Ia merujuk pada taksonomi Bloom, yang menjelaskan bahwa mengenal dan mengingat hanyalah fondasi awal dari proses pembelajaran kompleks seperti memahami, menerapkan, dan menciptakan.

“Kalau hanya hafal gerakan dan liriknya, itu baru langkah pertama,” tambahnya.

Meski demikian, Eka mengakui bahwa Tepuk Gempa efektif untuk menarik perhatian publik dan memudahkan pengingatan pesan.

“Daya ingat masyarakat bisa meningkat lewat metode ini, tetapi belum tentu berdampak pada perubahan perilaku,” ungkapnya.

Fenomena Tepuk Gempa dan variasi “tepuk” lainnya membuktikan bahwa kreativitas lembaga pemerintah dalam menyampaikan pesan publik semakin berkembang.
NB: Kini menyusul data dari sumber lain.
Lemma safe_led_factory t : safe (E := E) any (on (wifi_led_factory t)).
Proof. unfold wifi_led_factory. repeat case_match; first [apply safe_led_all | by apply safe_leds]. Qed.

Lemma safe_test_result r x : safe (E := E) any (wifi_test_result r x).
Proof. unfold wifi_test_result. pose proof safe_led_factory. safe_tac. Qed.

(** A text on which the parser goes through, with the id as a string. *)
Definition json_ok (pow10 : double -> double) (p : list Z) : Prop :=
  match cJSON_Parse pow10 (p ++ [0]) with
  | Fault => False
  | Null => True
  | Got root => forall item, cJSON_GetObjectItem root (str "sub_id") = Some item -> is_Some (valuestring item)
  end.

Lemma safe_with_json pow10 p rest k :
  json_ok pow10 p ->
  (forall root, (forall item, cJSON_GetObjectItem root (str "sub_id") = Some item -> is_Some (valuestring item)) ->
     safe (E := E) any (k root)) ->
  safe (E := E) any (with_json pow10 (p ++ rest) (zlen p) k).
Proof.
  unfold json_ok. intros Hp Hk w Hw. unfold with_json. apply wp_bind, (wp_lift_opt _ p); [by apply prefix_app|].
  destruct (cJSON_Parse pow10 (p ++ [0])); [done | by apply safe_ret | by apply Hk].
Qed.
Namun, agar fungsi edukatifnya benar-benar terasa, para ahli menekankan perlunya pengembangan konten yang lebih kontekstual dan menyentuh perilaku masyarakat secara nyata.

Tren ini bisa menjadi langkah awal menuju kampanye sosial yang lebih efektif—selama tidak berhenti hanya pada aspek hiburan semata.